EXERCISE PROMPT:
Restate word for word the lines of the material below, from the line with "Definition number_text (l" to the line with "items => foldr", both lines included, and no others.

INPUT DATA:

Lemma json_text_scans s : scans (json_text s).
Proof.
  assert (J : forall n s, (String.length s <= n)%nat -> scans (json_text s)); [|eauto].
  clear s. intros n. induction n as [|n IH]; intros s L; (destruct s as [|a s]; [apply scans_nil|]); [cbn in L; lia|].
  assert (W := utf8_width_inv (String a s)). destruct (utf8_width (String a s)) as [|w] eqn:Ew.
  - rewrite json_text_bad by done. apply scans_app; [|apply IH; cbn in L; lia].
    intros r. cbn. by destruct (scan_string r) as [[more rest]|].
  - destruct W as (chunk & r & E & Hc & Lc). rewrite E, json_text_chunk by done. apply scans_app; [by apply scans_chunk|].
    apply IH. assert (Le : String.length (String a s) = String.length (chunk +:+ r)) by by rewrite E.
    destruct Hc; cbn in Le, L; lia.
Qed.

Lemma scans_quote raw rest : scans raw -> scan_string (raw +:+ quote +:+ rest) = Some (raw, rest).
Proof. intros H. rewrite H. change (scan_string (quote +:+ rest)) with (Some ("", rest)). cbn. by rewrite append_nil. Qed.

(** * Documents round-trip

    Parsing what [json_print] wrote gives the document back; the fuel of
    [json_parse] is enough for it. *)

Section JsonInd.
Context (P : Json -> Prop).
Hypothesis Hnull : P JNull.
Hypothesis Hbool : forall b, P (JBool b).
Hypothesis Hnumber : forall l, P (JNumber l).
Hypothesis Hstring : forall raw, P (JString raw).
Hypothesis Harray : forall items, Forall P items -> P (JArray items).
Hypothesis Hobject : forall members, Forall (fun m => P m.2) members -> P (JObject members).

Fixpoint json_ind' (v : Json) : P v :=
  match v with
  | JNull => Hnull
  | JBool b => Hbool b
  | JNumber l => Hnumber l
  | JString raw => Hstring raw
  | JArray items =>
      Harray items ((fix go l := match l return Forall P l with [] => Forall_nil_2 P | w :: l => Forall_cons_2 P w l (json_ind' w) (go l) end) items)
  | JObject members =>
      Hobject members ((fix go l := match l return Forall (fun m => P m.2) l with
        | [] => Forall_nil_2 _ | w :: l => Forall_cons_2 _ w l (json_ind' w.2) (go l) end) members)
  end.

End JsonInd.

(** What may follow a value in a printed document. *)
Definition ends (r : string) : Prop := r = "" \/ exists c t, r = String c t /\ c ∈ [","; "]"; "}"]%char.

Definition number_text (l : string) : Prop :=
  (exists c t, l = String c t /\ (c = "-"%char \/ is_digit c = true)) /\
  forall r, ends r -> scan_number (l +:+ r) = Some (l, r).

Definition all {A} (P : A -> Prop) (l : list A) : Prop := foldr (fun a Q => P a /\ Q) True l.

Fixpoint json_wf (v : Json) : Prop :=
  match v with
  | JNull | JBool _ => True
  | JNumber l => number_text l
  | JString raw => scans raw
  | JArray items => foldr (fun w Q => json_wf w /\ Q) True items
  | JObject members => foldr (fun m Q => (scans m.1 /\ json_wf m.2) /\ Q) True members
  end.

Fixpoint json_depth (v : Json) : Z :=
  match v with
  | JArray items => 1 + foldr Z.max 0 (List.map json_depth items)
  | JObject members => 1 + foldr Z.max 0 (List.map (fun m => json_depth m.2) members)
  | _ => 0
  end.

(** The fuel the parser takes for a printed value. *)
Fixpoint json_fuel (v : Json) : nat :=
  match v with
  | JArray items => S (foldr (fun w n => S (json_fuel w `max` n)) O items)
  | JObject members => S (foldr (fun m n => S (json_fuel m.2 `max` n)) O members)
  | _ => 1
  end.

Definition print_member (m : string * Json) : string := quote +:+ m.1 +:+ quote +:+ ":" +:+ json_print m.2.

(** A printed value begins with a character that is no space. *)
Lemma print_head v : json_wf v -> exists c t, json_print v = String c t /\ json_space c = false /\ (c ∈ ["]"; "}"]%char -> False).
Proof.
  destruct v as [|b|l|raw|items|members]; cbn; intros W; try (by do 2 eexists; split_and!; [reflexivity| |intros E; by_decide || set_solver]).
  - destruct b; do 2 eexists; (split_and!; [reflexivity|done|set_solver]).
  - destruct W as [(c & t & -> & [-> | D]) _]; do 2 eexists; (split_and!; [reflexivity| |]); try done; try set_solver;
      all_bytes c; try (vm_compute in D; discriminate D); try done; set_solver.
Qed.

Lemma skip_head c t : json_space c = false -> skip_space (String c t) = String c t.
Proof. intros E. cbn. by rewrite E. Qed.

Lemma ends_cons c t : c ∈ [","; "]"; "}"]%char -> ends (String c t).
Proof. right. eauto. Qed.

(** A value that is no string and no container. *)
Lemma literal_value n d c t : json_space c = false -> c ∉ ["034"; "["; "{"]%char ->
  parse_value (S n) d (String c t) = scan_literal (String c t).
Proof.
  intros Sp N. cbn [parse_value]. rewrite skip_head by done. rewrite !not_elem_of_cons in N. destruct N as (N1 & N2 & N3 & _).
  rewrite !bool_decide_eq_false_2 by done. reflexivity.
Qed.

Lemma number_value l n d r : number_text l -> ends r -> parse_value (S n) d (l +:+ r) = Some (JNumber l, r).
Proof.
  intros [(c & t & -> & D) N] Er. specialize (N r Er). change (String c t +:+ r) with (String c (t +:+ r)) in *.
  assert (H : json_space c = false /\ (c ∉ ["034"; "["; "{"]%char) /\ forall s, scan_literal (String c s) =
    match scan_number (String c s) with Some (literal, rest) => Some (JNumber literal, rest) | None => None end).
  { destruct D as [-> | D]; [split_and!; [done|set_solver|]; intros s; unfold scan_literal; cbn -[scan_number]; by destruct (scan_number _) as [[]|]|].
    all_bytes c; try (vm_compute in D; discriminate D); clear D;
      (split_and!; [done|set_solver|]; intros s; unfold scan_literal; cbn -[scan_number]; by destruct (scan_number _) as [[]|]). }
  destruct H as (H1 & H2 & H3). rewrite literal_value; [|done..]. by rewrite H3, N.
Qed.

(** The statement for one value, whatever follows it. *)
Definition reads_back (v : Json) : Prop :=
  forall fuel d r, (json_fuel v <= fuel)%nat -> d + json_depth v <= maxNestingDepth -> ends r ->
  parse_value fuel d (json_print v +:+ r) = Some (v, r).

Lemma parse_items_last fuel d s v r : parse_value fuel d s = Some (v, String "]" r) ->
  parse_items (S fuel) d s = Some ([v], r).
Proof. intros E. cbn [parse_items]. rewrite E. done. Qed.

Lemma parse_items_more fuel d s v r items rest : parse_value fuel d s = Some (v, String "," r) ->
  parse_items fuel d r = Some (items, rest) -> parse_items (S fuel) d s = Some (v :: items, rest).
Proof. intros E1 E2. cbn [parse_items]. rewrite E1.
  change (('(items, rest) ← parse_items fuel d r; Some (v :: items, rest)) = Some (v :: items, rest)). by rewrite E2.
Qed.

Lemma items_read_back items : Forall (fun v => json_wf v -> reads_back v) items ->
  foldr (fun w Q => json_wf w /\ Q) True items -> items <> [] ->
  forall fuel d r, (foldr (fun w n => S (json_fuel w `max` n)) O items <= fuel)%nat ->
  d + foldr Z.max 0 (List.map json_depth items) <= maxNestingDepth ->
  parse_items fuel d (Join (List.map json_print items) "," +:+ "]" +:+ r) = Some (items, r).
Proof.
  intros Hv. induction Hv as [|v items Hv _ IH]; [done|]. intros [Wv W] _ fuel d r F D. cbn in F, D.
  destruct fuel as [|fuel]; [lia|]. destruct items as [|w items].
  - apply parse_items_last. apply (Hv Wv); [lia..|apply ends_cons; set_solver].
  - change (Join (List.map json_print (v :: w :: items)) ",") with
      (json_print v +:+ "," +:+ Join (List.map json_print (w :: items)) ",").
    rewrite !append_assoc. eapply parse_items_more; [apply (Hv Wv); [lia..|apply ends_cons; set_solver]|].
    apply IH; [done|done|lia..].
Qed.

RESPONSE BELOW:
Definition number_text (l : string) : Prop :=
  (exists c t, l = String c t /\ (c = "-"%char \/ is_digit c = true)) /\
  forall r, ends r -> scan_number (l +:+ r) = Some (l, r).

Definition all {A} (P : A -> Prop) (l : list A) : Prop := foldr (fun a Q => P a /\ Q) True l.

Fixpoint json_wf (v : Json) : Prop :=
  match v with
  | JNull | JBool _ => True
  | JNumber l => number_text l
  | JString raw => scans raw
  | JArray items => foldr (fun w Q => json_wf w /\ Q) True items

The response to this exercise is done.